Toutes nos tentatives de joindre les spécialistes du commerce international, notamment la direction de l’Agence pour la promotion des exportations (APEX) et la Chambre de commerce et d’industrie du Mali pour éclairer notre lanterne sur les avantages commerciaux que notre pays pourrait tirer de cette opportunité chinoise sont restées vaines. Toutefois, l'économiste Modibo Mao Makalou, a accepté de verser son avis sur la question. Il a expliqué que cette mesure devrait avant tout stimuler les exportations maliennes vers le marché chinois. Le Mali exporte principalement des matières premières agricoles et minières, notamment du lithium, du coton, du sésame, de l'arachide, du karité et de la mangue. « En 2025, le volume des échanges entre les deux pays a atteint 1,634 milliard de dollars (898,7 milliards de Fcfa), soit une augmentation de 170 % par rapport à l'année précédente », précise-t-il. Des chiffres qui traduisent l'importance croissante de la Chine dans les échanges extérieurs maliens.

Toutefois, la suppression des droits de douane ne garantit pas automatiquement une hausse des exportations. Cet avantage tarifaire profitera surtout aux entreprises capables de satisfaire aux conditions d'accès au marché chinois. Selon Modibo Mao Makalou, pour bénéficier de cette exonération douanière, les produits d'exportation maliens doivent être fabriqués au Mali et obtenir la certification de l'Agence pour la promotion des exportations (APEX).

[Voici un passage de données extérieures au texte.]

Definition as_code (e : CustodyError) : string :=
  match e with
  | DeviceMismatch => "identity_device_mismatch"
  | AbandonedIdentity => "identity_abandoned"
  | NoRegistration => "identity_registration_missing"
  end.

Inductive CustodyEnforcement : Type :=
| EnforceActive (identity_id device_id : string)
| Redirected (identity_id from_device_id to_device_id : string).

Inductive RegistrySideEffect : Type :=
| SideNone
| Migrate (identity_id from_device_id to_device_id : string)
| Purge (identity_id : string) (device_id : option string).

Record RegistrationUpdateOutcome : Type := mkOutcome {
  ro_state : RegistrationState;
  ro_side_effect : RegistrySideEffect;
}.

Inductive CustodyCompatMode : Type := PhaseA | PhaseB.

Record DeviceStorageSnapshot : Type := mkSnapshot { ds_total_bytes : Z; ds_used_bytes : Z }.

(** ** The state of a relay

    [w_reg] is the registry's backend when it is not the custody backend [w_db];
    [w_seq] is [CUSTODY_SEQUENCE]; [w_ticks] counts the readings of the clock and of
    the storage probe. *)

Record World (B : Type) : Type := mkWorld {
  w_db : B;
  w_reg : option B;
  w_seq : Z;
  w_ticks : nat;
  w_compat : CustodyCompatMode;
  w_ws13 : Z;
  w_legacy : Z;
}.

Arguments mkWorld {B}.
Arguments w_db {B}.
Arguments w_reg {B}.
Arguments w_seq {B}.
Arguments w_ticks {B}.
Arguments w_compat {B}.
Arguments w_ws13 {B}.
Arguments w_legacy {B}.

Definition set_db {B} (w : World B) (d : B) : World B :=
  mkWorld d (w_reg w) (w_seq w) (w_ticks w) (w_compat w) (w_ws13 w) (w_legacy w).

(** The backend of the registry. *)
Definition reg_db {B} (w : World B) : B := default (w_db w) (w_reg w).

Definition set_reg_db {B} (w : World B) (d : B) : World B :=
  match w_reg w with
  | None => set_db w d
  | Some _ => mkWorld (w_db w) (Some d) (w_seq w) (w_ticks w) (w_compat w) (w_ws13 w) (w_legacy w)
  end.

Definition tick {B} (w : World B) : World B :=
  mkWorld (w_db w) (w_reg w) (w_seq w) (S (w_ticks w)) (w_compat w) (w_ws13 w) (w_legacy w).

Definition bump_seq {B} (w : World B) : World B :=
  mkWorld (w_db w) (w_reg w) ((w_seq w + 1) mod 2 ^ 64) (w_ticks w) (w_compat w) (w_ws13 w) (w_legacy w).

(** What the process sees of its surroundings: the clock and the storage probe, by
    the number of the reading, and its environment variables. *)
Class Env : Type := {
  clock : nat -> Z;
  probe : nat -> option DeviceStorageSnapshot;
  env_var : string -> option string;
}.

Definition is_hex_64 (value : string) : bool :=
  (str_len value =? 64) && forallb is_ascii_hexdigit (str_bytes value).

Definition normalize_identity_id (identity_id : string) : res string string :=
  let normalized := to_lowercase (trim identity_id) in
  if is_hex_64 normalized then Ok normalized else Err "registration_identity_id_invalid"%string.

Definition registration_key (identity_id : string) : bytes := REGISTRATION_STATE_PREFIX ++ str_bytes identity_id.

Section Registry.
Context {B : Type} {SB : StorageBackend B} {EV : Env} {IL : IdLib}.
Context {CR : Codec RegistrationRecord} {CT : Codec RegistrationTransition}.

Abbreviation RM := (M (World B)).

Definition normalize_uuid_v4 (value error : string) : res string string :=
  let normalized := trim value in
  match uuid_version normalized with
  | Some v => if v =? 4 then Ok normalized else Err error
  | None => Err error
  end.

Definition derive_identity_id_from_public_key_hex (value : string) : option string :=
  if is_hex_64 value then
    match hex_decode value with
    | Some b => if zlen b =? 32 then Some (hex_encode (blake3_hash b)) else None
    | None => None
    end
  else None.

(** ** Effects *)

Definition now_ms : RM Z := fun w => (Ok (clock (w_ticks w)), tick w).

Definition next_sequence : RM Z := fun w => (Ok (w_seq w), bump_seq w).

Definition reg_get (k : bytes) : RM (option bytes) := reads (fun w => be_get (reg_db w) k).
Definition reg_scan (p : bytes) : RM (list (bytes * bytes)) := reads (fun w => be_scan_prefix (reg_db w) p).
Definition reg_put (k v : bytes) : RM unit := writes (fun w => rmap (set_reg_db w) (be_put (reg_db w) k v)).
Definition reg_flush : RM unit := writes (fun w => rmap (set_reg_db w) (be_flush (reg_db w))).

(** ** The registry *)

Definition registry_len (w : World B) : Z :=
  match be_count_prefix (reg_db w) REGISTRATION_STATE_PREFIX with Ok n => n | _ => 0 end.

Definition registry_is_empty (w : World B) : bool := registry_len w =? 0.

Definition registration_audit_key (at_ms sequence : Z) (identity_id : string) : bytes :=
  REGISTRATION_AUDIT_PREFIX ++ str_bytes (zero_pad 20 at_ms) ++ str_bytes "_" ++ str_bytes (zero_pad 6 sequence)
    ++ str_bytes "_" ++ str_bytes identity_id.

Definition registry_record_transition (identity_id : string) (from_state : option RegistrationState)
    (to_state : RegistrationState) (reason : string) (at_ms : Z) : RM unit :=
  let* sequence := next_sequence in
  let key := registration_audit_key at_ms sequence identity_id in
  let transition := mkRegTransition identity_id from_state to_state reason at_ms sequence in
  let* bytes := lift (ok_or (enc transition) "serialize registration transition failed") in
  reg_put key bytes.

 RENFORCER LA COMPÉTITIVITÉ DES PRODUITS- Au-delà de cette faveur, le véritable défi reste la capacité productive du Mali. Pour l'économiste, stimuler durablement les exportations et accélérer la croissance économique suppose de réduire les coûts des facteurs de production, notamment ceux liés à l'énergie, aux zones industrielles, à la disponibilité d'une main-d'œuvre qualifiée ainsi qu'à l'accès à des financements à moyen et long terme à des coûts abordables. Il estime également que les dépenses publiques devront cibler les secteurs stratégiques et les services sociaux essentiels, notamment l'agriculture, l'éducation, la santé, la protection sociale, l'eau potable, l'industrie ainsi que les infrastructures de base, afin d'augmenter, de diversifier et de transformer la production nationale. 

Cette ouverture commerciale pourrait ainsi devenir un véritable levier de croissance économique. Mais elle ne produira des effets durables que si elle s'accompagne d'efforts soutenus pour améliorer la compétitivité des entreprises, accroître la production nationale et développer la transformation locale. L'un des principaux défis de l'économie malienne demeure en effet la faible valorisation de ses ressources. L'enjeu n'est donc pas seulement d'exporter davantage de matières premières, mais surtout de créer plus de valeur ajoutée, grâce à leur transformation sur place, afin de renforcer la compétitivité des produits maliens sur les marchés internationaux. Pour rappel, la Chine applique un tarif douanier de 0% sur les importations et couvre 100 % des lignes tarifaires et offre des avantages compétitifs significatifs, notamment pour les produits agricoles et transformés. 

Pour le Mali, cette décision constitue une avancée importante, mais elle représente aussi un levier de croissance économique. Pour qu'elle se traduise par une hausse durable des exportations, de l'emploi et de la croissance, elle devra être accompagnée de réformes visant à améliorer la compétitivité des entreprises, à renforcer les capacités des exportateurs et à accélérer la transformation industrielle. Plus qu'un simple avantage tarifaire, cette ouverture vers le marché chinois constitue désormais un test de la capacité du Mali à convertir une opportunité commerciale en véritable moteur de développement économique.